Friday, Jul. 26, 1963
Mr. Automation
The new breed of man who succeeds in business is the executive who knows how to automate and cut costs. Last week Westinghouse Electric, the second biggest U.S. electrical-equipment manufacturer (after General Electric), picked for its president a man who fits that mold so perfectly that he is known as "Mr. Automation." The new chief is Donald Clemens Burnham, 48, who makes a fetish of efficiency but also manages to smile at it. He is, besides, an ingenious engineer who is also a supersalesman.
Whimsical Junking. Westinghouse directors picked Burnham, who was vice president of the industrial-products group, from among 43 vice presidents to take over from ailing President Mark W. Cresap, 53. A onetime management consultant who in five years at Westinghouse brought the company from malaise to new health, Cresap's own health has been bad ever since a bout with hepatitis last year. Recent complications brought doctor's orders to give up work completely, and last week Cresap underwent surgery at Pittsburgh's Presbyterian Hospital for a gastric hemorrhage.

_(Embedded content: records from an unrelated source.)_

Definition sample_key : list Z := map Z.of_nat (seq 1 32).
Definition sample_iv : list Z := map Z.of_nat (seq 101 32).

Definition sample_sboxes : Sboxes :=
  {| G1 := sample_sbox 1; G2 := sample_sbox 2; G3 := sample_sbox 3;
     H1 := sample_sbox 4; H2 := sample_sbox 5; H3 := sample_sbox 6 |}.

(** A context after key setup (on a context that was not cleared) and after
    the first IV setup. *)
Definition sample_keyed : ECRYPT_ctx := keysetup_body stale_ctx sample_key 128 128.

Definition sample_started : ECRYPT_ctx :=
  ivsetup_body (sb := sample_sboxes) sample_keyed sample_iv.

(** A session on [sample_keyed], and one that follows the first IV setup. *)
Definition sample_calls : list api_call :=
  [ Call_ivsetup sample_iv; Call_keystream_blocks 16; Call_keystream_bytes 3;
    Call_process_blocks 0 (repeat 5 32) 16; Call_ivsetup sample_key;
    Call_process_bytes 1 [1; 2] 2 ].

Definition sample_later_calls : list api_call :=
  [ Call_keystream_blocks 32; Call_ivsetup sample_key; Call_keystream_bytes 5 ].

Definition sample_session_end : ECRYPT_ctx :=
  match run_calls (sb := sample_sboxes) 4 sample_keyed sample_calls with
  | Ret c => c
  | _ => zero_ctx
  end.

Definition sample_later : ECRYPT_ctx :=
  match run_calls (sb := sample_sboxes) 4 sample_started sample_later_calls with
  | Ret c => c
  | _ => zero_ctx
  end.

Don Burnham, his successor, is Massachusetts-born and Purdue-educated.
He started as an engineer for General Motors, where a former boss remembers him as "an intense young man who moved so fast that his coattails were flying most of the time." When he was lured to Westinghouse in 1954, he had risen to assistant chief engineer of the Oldsmobile Division, become an automation expert who was largely credited with stepping up Olds engine production from 30 to 85 an hour.
Westinghouse had all the challenges an efficiency expert needed: much of its equipment and many of its methods were obsolete. As vice president in charge of manufacturing, Burnham played the key role in a new automation program, systematically changed Westinghouse from a "job shop" type of operation to the latest assembly-line methods, which saved the company millions. On one occasion he whimsically presented an ancient drill press with a 50-year service ribbon before junking it. When he took over the industrial-products division, he launched a study to determine how to make every product more cheaply and simply. His division soon became one of the company's most profitable.

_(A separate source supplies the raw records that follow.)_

(* ===================================================================== *)
(** * Flag values                                                          *)
(* ===================================================================== *)

(** The characters of [str(x)] for a float [x]: digits, the point, the
    exponent mark and its sign, and the letters of [inf] and [nan]. *)
Definition float_char (c : ascii) : bool :=
  ((48 <=? nat_of_ascii c)%nat && (nat_of_ascii c <=? 57)%nat)
  || existsb (Ascii.eqb c) (list_ascii_of_string ".e+-infa").

(** A Python float is carried by the text [str] prints for it, the one
    observation the encoder makes of it. *)
Record pyfloat : Type := {
  float_str : string;
  float_str_ok : Is_true (Py.all_chars float_char float_str)
}.

(** What a flag's value can be at run time: the three types the annotation
    [dict[str, bool | int | float]] names and, since nothing enforces it,
    values of other types ([str] and [None] stand for them). *)
Inductive pyval : Type :=
| VBool (v : bool)
| VInt (n : Z)
| VFloat (x : pyfloat)
| VStr (s : string)
| VNone.

(** [isinstance(value, bool)], [isinstance(value, int)] (a [bool] is an
    [int]) and [isinstance(value, float)]. *)
Definition isinstance_bool (value : pyval) : bool :=
  match value with VBool _ => true | _ => false end.

Definition isinstance_int (value : pyval) : bool :=
  match value with VBool _ | VInt _ => true | _ => false end.

Definition isinstance_float (value : pyval) : bool :=
  match value with VFloat _ => true | _ => false end.

(** The truth value of [value], as [x if value else y] tests it. *)
Definition truth (value : pyval) : bool :=
  match value with
  | VBool v => v
  | VInt n => negb (n =? 0)%Z
  | VFloat x => negb ((float_str x =? "0.0") || (float_str x =? "-0.0"))
  | VStr s => negb (s =? "")
  | VNone => false
  end.

(** [str(value)]. *)
Definition str (value : pyval) : result string :=
  match value with
  | VBool v => inr (Py.str_bool v)
  | VInt n => Py.str_int n
  | VFloat x => inr (float_str x)
  | VStr s => inr s
  | VNone => inr "None"
  end.

(* ===================================================================== *)
(** * CostEstimate and CustomCallBackendConfig                             *)
(* ===================================================================== *)

Module CostEstimate.

Record t : Type := {
  flops : Z;
  transcendentals : Z;
  bytes_accessed : Z
}.

Definition to_json (self : t) : result bytes :=
  (text <- Py.fstring [
     Py.Text (b "{'flops': "); Py.Field self.(flops);
     Py.Text (b ", 'transcendentals': "); Py.Field self.(transcendentals);
     Py.Text (b ",");
     Py.Text (b " 'bytes_accessed': "); Py.Field self.(bytes_accessed);
     Py.Text (b "}")
   ] ;;
   Py.encode_ascii text)%result.

End CostEstimate.

Module CustomCallBackendConfig.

Who Is He? A nonsmoker who can nurse a drink or an interesting idea for hours, Burnham wears loose-fitting clothes that give him a rumpled, unpretentious look. He has already shown that he has no intention of changing his ways as Westinghouse's chief; right off, he declined the president's right to a chauffeured Cadillac, preferring to drive his Corvair to work as usual over the five miles from his Mount Lebanon, Pa., home, where he lives with his wife and four of his five children.
His selection surprised almost everyone in Pittsburgh except close associates. The new president of Westinghouse is not even listed in the Pittsburgh Registry of Corporation Executives, and oddly, in view of Burnham's penchant for automation, the head of the Westinghouse union local had never heard of him.